#### [RECORDS TO PROCESS]
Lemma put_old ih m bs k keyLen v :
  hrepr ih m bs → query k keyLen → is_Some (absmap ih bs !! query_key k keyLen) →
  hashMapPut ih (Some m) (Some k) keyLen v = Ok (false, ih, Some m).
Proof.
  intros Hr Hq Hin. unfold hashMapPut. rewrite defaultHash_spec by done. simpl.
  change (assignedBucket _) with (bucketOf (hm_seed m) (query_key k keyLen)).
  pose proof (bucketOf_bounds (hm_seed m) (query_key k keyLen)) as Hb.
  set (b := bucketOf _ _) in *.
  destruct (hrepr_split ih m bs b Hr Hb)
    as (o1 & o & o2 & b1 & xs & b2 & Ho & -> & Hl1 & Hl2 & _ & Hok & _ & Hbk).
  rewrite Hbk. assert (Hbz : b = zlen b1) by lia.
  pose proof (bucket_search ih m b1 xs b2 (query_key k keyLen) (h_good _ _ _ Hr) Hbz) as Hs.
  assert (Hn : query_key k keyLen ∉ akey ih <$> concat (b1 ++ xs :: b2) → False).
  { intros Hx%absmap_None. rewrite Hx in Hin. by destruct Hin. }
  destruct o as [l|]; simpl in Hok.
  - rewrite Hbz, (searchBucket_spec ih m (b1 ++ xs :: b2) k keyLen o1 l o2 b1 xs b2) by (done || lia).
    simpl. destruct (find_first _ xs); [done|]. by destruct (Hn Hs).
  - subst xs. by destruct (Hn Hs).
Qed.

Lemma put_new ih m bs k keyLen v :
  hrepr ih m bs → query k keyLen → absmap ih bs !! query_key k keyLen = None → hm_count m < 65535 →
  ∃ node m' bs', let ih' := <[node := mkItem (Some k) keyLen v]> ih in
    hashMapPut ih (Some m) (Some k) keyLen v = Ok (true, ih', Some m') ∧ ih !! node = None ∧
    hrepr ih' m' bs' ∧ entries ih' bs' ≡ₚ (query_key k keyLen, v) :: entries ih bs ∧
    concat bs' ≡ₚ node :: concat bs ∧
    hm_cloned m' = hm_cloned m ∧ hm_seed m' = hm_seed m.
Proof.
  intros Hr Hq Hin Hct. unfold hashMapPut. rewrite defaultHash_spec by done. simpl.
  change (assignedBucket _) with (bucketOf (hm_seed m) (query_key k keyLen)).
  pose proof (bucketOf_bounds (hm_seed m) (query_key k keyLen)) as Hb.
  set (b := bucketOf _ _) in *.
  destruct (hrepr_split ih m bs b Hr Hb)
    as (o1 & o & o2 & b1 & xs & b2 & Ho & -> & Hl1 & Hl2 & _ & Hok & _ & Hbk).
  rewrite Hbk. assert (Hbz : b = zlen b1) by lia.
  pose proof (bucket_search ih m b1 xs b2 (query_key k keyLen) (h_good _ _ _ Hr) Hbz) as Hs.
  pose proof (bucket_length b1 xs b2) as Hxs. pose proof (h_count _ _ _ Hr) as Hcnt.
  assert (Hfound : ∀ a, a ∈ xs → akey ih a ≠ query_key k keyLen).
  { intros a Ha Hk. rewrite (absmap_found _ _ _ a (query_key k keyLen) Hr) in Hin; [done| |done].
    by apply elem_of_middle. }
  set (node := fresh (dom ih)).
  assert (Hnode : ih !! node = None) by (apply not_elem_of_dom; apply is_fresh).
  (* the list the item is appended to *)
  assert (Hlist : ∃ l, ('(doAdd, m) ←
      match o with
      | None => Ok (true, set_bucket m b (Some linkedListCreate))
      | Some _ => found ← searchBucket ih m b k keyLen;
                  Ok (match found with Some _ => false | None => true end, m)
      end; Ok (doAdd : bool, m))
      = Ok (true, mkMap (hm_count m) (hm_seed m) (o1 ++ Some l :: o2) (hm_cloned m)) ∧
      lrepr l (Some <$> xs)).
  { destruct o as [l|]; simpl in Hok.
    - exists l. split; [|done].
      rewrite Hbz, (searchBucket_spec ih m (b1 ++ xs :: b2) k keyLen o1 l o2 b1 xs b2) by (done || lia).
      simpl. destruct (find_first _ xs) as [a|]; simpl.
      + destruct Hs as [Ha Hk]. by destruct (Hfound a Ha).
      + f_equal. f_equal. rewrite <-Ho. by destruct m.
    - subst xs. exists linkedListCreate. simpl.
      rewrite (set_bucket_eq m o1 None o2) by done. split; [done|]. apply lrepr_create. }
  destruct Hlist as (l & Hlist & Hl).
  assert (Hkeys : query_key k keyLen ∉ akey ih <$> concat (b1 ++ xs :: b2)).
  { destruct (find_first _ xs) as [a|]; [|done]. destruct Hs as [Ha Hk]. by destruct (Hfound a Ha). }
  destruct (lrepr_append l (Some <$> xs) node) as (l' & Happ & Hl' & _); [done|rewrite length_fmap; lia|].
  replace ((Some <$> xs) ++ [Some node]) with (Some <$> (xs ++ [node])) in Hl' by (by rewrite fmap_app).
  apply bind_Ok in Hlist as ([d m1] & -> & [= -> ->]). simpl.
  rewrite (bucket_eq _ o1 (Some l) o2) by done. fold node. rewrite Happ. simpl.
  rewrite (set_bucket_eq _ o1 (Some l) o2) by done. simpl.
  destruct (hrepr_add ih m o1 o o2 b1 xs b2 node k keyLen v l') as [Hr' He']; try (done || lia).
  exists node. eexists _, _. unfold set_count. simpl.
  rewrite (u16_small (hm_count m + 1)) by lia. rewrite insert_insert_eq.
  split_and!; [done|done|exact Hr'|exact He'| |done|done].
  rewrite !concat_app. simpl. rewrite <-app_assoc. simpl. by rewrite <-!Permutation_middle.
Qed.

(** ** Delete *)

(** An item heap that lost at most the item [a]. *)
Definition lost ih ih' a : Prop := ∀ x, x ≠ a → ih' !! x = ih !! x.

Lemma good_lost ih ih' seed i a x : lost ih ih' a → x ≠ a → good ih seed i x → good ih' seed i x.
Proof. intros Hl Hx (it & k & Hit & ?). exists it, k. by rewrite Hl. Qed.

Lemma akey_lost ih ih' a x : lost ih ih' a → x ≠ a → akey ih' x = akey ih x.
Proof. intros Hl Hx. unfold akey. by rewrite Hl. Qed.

==

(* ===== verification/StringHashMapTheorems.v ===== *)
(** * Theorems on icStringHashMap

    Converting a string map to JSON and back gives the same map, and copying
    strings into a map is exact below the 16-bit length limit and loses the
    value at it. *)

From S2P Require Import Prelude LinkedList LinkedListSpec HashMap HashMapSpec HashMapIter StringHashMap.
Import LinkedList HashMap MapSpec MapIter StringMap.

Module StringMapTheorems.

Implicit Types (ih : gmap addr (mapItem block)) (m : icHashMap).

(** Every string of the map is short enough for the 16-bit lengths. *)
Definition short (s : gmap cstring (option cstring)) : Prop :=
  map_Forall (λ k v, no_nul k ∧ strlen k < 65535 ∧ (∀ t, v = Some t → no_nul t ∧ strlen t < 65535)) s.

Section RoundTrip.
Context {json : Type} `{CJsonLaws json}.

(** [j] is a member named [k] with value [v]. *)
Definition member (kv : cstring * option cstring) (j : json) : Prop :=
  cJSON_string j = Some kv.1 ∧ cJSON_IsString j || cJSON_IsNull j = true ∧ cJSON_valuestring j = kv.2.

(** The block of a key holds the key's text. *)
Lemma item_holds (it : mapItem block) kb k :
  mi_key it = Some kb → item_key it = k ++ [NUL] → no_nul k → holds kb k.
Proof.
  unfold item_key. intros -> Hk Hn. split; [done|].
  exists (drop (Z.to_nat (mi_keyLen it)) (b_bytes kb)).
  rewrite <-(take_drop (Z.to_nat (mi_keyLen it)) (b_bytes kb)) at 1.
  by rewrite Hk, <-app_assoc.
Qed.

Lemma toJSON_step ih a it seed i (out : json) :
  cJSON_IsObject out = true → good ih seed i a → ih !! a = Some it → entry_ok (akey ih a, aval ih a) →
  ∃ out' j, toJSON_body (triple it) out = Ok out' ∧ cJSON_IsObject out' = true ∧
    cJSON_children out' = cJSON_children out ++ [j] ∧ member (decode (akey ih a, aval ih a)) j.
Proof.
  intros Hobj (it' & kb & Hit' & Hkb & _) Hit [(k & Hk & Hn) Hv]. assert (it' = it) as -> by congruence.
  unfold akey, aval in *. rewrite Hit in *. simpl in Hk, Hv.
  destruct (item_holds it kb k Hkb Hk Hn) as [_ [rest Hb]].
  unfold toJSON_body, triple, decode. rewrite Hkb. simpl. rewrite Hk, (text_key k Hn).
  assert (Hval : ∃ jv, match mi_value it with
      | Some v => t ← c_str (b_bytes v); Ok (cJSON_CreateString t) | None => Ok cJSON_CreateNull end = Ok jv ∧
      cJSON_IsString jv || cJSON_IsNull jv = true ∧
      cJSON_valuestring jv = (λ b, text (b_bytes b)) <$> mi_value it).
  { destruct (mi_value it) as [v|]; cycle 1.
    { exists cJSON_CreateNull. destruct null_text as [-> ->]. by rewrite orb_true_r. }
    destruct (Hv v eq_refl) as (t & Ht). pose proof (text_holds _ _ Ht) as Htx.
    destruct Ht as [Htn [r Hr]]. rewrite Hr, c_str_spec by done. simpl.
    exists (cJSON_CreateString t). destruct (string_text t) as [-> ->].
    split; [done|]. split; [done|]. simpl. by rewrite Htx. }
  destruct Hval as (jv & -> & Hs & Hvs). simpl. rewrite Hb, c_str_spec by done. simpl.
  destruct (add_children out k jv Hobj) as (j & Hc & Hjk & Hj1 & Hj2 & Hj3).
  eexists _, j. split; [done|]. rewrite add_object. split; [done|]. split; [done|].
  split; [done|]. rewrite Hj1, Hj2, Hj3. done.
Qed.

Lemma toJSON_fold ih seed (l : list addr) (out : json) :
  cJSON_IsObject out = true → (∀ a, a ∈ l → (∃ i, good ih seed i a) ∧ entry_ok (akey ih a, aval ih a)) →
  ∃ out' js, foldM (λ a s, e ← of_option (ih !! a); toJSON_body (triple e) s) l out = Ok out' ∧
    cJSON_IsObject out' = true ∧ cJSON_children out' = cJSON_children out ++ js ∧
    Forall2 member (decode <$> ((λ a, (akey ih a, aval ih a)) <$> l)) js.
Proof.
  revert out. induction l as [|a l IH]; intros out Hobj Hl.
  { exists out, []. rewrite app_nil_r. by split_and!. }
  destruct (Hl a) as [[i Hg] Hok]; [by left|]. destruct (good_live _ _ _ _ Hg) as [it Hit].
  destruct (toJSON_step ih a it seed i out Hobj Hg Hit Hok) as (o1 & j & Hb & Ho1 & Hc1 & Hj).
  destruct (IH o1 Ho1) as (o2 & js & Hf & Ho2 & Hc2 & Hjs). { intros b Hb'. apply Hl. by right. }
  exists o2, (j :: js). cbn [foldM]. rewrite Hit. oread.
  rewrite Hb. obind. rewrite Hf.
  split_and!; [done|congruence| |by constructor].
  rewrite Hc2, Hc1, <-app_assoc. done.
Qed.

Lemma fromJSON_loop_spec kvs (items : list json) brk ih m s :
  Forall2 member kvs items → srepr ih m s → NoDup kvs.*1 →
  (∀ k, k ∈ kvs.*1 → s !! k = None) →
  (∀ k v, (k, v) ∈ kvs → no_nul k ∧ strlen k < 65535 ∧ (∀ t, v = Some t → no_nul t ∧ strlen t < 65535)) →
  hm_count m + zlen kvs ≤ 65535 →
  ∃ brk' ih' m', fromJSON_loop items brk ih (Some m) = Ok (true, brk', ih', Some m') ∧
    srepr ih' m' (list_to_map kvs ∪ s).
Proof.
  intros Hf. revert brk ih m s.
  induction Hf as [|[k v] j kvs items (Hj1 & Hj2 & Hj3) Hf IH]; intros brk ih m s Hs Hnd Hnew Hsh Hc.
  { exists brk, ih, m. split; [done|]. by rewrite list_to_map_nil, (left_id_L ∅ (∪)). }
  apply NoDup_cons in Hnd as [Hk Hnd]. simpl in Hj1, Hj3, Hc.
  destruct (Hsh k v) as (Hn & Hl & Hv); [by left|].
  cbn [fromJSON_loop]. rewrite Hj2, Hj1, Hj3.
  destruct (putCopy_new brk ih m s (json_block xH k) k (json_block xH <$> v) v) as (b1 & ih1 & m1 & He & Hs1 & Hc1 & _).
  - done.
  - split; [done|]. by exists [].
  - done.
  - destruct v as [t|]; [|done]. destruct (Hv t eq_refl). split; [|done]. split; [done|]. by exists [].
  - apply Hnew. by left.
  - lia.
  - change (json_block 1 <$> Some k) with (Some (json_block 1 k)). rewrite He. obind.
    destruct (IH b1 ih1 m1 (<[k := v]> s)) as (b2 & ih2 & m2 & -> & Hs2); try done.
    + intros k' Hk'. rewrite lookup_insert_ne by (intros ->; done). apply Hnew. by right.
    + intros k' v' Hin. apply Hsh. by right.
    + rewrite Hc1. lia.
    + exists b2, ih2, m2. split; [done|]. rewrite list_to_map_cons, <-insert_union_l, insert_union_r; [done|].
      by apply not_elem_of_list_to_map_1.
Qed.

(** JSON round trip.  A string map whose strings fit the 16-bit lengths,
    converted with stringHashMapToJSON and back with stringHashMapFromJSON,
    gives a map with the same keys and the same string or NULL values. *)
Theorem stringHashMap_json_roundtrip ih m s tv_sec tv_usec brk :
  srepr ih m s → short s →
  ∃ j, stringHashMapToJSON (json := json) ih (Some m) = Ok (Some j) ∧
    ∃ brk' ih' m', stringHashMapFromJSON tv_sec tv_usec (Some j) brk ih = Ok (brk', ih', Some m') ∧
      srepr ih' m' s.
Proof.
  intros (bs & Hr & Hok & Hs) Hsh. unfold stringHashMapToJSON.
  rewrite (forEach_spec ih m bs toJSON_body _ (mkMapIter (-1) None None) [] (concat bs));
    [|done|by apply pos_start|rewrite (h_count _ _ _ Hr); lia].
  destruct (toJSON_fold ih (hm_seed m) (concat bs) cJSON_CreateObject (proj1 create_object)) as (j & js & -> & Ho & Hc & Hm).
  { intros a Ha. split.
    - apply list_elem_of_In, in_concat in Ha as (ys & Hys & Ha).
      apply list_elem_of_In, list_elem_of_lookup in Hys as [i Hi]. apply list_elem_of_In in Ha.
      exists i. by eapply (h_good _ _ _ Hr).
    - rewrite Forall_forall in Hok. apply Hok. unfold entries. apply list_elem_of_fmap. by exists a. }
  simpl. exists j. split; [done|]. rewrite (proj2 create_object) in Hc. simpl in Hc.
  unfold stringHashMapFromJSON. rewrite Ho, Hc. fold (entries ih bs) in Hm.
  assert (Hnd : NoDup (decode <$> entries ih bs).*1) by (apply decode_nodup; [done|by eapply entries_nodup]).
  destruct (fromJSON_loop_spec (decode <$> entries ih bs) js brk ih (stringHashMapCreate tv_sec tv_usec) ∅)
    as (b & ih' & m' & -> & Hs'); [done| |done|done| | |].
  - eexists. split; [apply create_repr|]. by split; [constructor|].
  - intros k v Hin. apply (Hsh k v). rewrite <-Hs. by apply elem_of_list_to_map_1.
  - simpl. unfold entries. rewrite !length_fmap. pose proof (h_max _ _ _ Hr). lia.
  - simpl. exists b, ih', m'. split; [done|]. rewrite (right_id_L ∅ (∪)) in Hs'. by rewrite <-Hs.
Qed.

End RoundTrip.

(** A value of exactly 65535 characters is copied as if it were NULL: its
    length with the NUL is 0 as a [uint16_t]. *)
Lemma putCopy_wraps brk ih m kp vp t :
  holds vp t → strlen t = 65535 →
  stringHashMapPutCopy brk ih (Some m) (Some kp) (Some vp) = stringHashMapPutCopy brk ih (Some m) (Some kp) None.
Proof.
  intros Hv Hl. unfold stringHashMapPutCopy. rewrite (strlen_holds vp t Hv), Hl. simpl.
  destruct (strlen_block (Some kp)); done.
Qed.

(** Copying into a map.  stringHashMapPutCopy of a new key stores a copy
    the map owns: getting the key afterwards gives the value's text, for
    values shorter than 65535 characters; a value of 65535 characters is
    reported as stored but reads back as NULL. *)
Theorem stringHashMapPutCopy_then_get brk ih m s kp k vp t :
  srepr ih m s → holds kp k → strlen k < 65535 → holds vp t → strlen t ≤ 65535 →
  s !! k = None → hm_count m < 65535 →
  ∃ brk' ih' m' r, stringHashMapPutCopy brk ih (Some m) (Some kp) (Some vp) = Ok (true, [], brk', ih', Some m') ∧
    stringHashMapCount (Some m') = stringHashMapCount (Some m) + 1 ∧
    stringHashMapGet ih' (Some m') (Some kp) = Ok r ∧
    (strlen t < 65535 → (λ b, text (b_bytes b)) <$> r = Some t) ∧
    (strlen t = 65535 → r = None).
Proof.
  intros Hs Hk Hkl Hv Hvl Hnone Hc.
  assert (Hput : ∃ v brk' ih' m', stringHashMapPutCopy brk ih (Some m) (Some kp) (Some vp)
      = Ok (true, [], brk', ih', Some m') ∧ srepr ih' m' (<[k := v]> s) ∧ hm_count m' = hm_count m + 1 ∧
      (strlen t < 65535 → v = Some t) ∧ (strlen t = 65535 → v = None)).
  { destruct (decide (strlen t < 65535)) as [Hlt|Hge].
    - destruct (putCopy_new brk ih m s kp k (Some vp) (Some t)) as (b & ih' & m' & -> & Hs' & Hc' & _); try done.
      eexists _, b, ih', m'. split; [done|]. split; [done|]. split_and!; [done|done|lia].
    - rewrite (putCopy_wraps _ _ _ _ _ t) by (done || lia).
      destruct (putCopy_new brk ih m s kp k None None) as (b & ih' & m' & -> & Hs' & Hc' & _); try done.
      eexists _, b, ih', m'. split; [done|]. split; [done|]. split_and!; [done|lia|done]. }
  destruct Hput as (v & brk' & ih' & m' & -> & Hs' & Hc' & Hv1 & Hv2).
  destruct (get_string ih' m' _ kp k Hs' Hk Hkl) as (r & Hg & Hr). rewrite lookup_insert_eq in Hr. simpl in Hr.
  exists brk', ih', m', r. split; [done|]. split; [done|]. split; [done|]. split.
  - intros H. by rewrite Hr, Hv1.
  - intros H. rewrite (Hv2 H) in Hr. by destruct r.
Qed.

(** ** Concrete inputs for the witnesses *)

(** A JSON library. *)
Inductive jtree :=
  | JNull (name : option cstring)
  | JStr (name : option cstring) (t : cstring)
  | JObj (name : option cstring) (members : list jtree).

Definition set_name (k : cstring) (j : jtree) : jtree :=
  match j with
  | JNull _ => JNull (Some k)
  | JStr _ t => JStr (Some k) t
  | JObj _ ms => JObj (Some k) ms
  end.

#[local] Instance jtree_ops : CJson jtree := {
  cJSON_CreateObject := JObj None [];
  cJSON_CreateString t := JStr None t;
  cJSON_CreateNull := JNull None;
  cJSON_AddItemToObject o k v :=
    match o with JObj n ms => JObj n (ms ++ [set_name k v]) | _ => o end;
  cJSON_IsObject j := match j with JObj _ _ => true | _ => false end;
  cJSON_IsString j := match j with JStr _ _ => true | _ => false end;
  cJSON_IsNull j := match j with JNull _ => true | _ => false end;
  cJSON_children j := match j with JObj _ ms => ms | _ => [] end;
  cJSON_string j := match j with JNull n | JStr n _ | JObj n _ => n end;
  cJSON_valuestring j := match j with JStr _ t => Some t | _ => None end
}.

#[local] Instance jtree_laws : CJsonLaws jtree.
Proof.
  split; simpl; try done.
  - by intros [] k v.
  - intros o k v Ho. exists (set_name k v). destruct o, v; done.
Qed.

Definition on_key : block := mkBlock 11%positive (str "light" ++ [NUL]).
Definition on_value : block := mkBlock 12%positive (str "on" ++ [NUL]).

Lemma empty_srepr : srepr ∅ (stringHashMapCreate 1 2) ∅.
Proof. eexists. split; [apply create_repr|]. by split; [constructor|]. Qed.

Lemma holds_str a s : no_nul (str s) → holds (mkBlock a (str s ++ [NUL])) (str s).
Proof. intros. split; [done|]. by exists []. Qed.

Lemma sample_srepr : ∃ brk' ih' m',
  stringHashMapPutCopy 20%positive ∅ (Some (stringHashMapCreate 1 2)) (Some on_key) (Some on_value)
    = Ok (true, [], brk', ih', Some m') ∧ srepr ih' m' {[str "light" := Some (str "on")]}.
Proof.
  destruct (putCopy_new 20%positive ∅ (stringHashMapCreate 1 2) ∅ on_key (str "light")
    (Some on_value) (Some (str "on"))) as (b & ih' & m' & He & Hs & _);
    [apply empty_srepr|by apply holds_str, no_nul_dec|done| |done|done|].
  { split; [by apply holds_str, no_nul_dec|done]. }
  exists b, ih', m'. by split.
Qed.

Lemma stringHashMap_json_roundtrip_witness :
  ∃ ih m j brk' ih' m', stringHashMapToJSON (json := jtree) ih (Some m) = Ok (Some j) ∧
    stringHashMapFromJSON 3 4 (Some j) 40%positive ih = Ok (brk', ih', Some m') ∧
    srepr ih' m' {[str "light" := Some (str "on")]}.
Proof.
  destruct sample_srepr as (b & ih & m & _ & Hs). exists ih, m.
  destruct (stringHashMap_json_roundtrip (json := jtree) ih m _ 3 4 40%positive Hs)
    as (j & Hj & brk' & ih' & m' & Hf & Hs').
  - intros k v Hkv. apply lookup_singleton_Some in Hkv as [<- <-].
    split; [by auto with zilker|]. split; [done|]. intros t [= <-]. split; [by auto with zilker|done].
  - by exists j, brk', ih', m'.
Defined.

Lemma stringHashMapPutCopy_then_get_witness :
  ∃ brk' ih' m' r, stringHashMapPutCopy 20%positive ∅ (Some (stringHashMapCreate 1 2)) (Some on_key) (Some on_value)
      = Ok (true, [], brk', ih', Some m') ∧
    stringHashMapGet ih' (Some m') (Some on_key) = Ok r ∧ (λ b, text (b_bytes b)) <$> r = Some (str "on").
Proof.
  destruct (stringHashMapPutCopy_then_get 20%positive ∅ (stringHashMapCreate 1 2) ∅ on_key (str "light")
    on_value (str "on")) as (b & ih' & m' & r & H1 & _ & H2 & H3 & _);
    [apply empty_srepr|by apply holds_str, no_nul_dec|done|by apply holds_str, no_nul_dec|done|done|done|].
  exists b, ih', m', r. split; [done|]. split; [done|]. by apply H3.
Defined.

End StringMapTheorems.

#### [ACTIVITY]
Using only the entries above, output the line with "Proof. eexists. split;", the line with "stringHashMapFromJSON 3 4", and all lines between them, exactly as they stand.

#### [EXPECTED ANSWER]
Proof. eexists. split; [apply create_repr|]. by split; [constructor|]. Qed.

Lemma holds_str a s : no_nul (str s) → holds (mkBlock a (str s ++ [NUL])) (str s).
Proof. intros. split; [done|]. by exists []. Qed.

Lemma sample_srepr : ∃ brk' ih' m',
  stringHashMapPutCopy 20%positive ∅ (Some (stringHashMapCreate 1 2)) (Some on_key) (Some on_value)
    = Ok (true, [], brk', ih', Some m') ∧ srepr ih' m' {[str "light" := Some (str "on")]}.
Proof.
  destruct (putCopy_new 20%positive ∅ (stringHashMapCreate 1 2) ∅ on_key (str "light")
    (Some on_value) (Some (str "on"))) as (b & ih' & m' & He & Hs & _);
    [apply empty_srepr|by apply holds_str, no_nul_dec|done| |done|done|].
  { split; [by apply holds_str, no_nul_dec|done]. }
  exists b, ih', m'. by split.
Qed.

Lemma stringHashMap_json_roundtrip_witness :
  ∃ ih m j brk' ih' m', stringHashMapToJSON (json := jtree) ih (Some m) = Ok (Some j) ∧
    stringHashMapFromJSON 3 4 (Some j) 40%positive ih = Ok (brk', ih', Some m') ∧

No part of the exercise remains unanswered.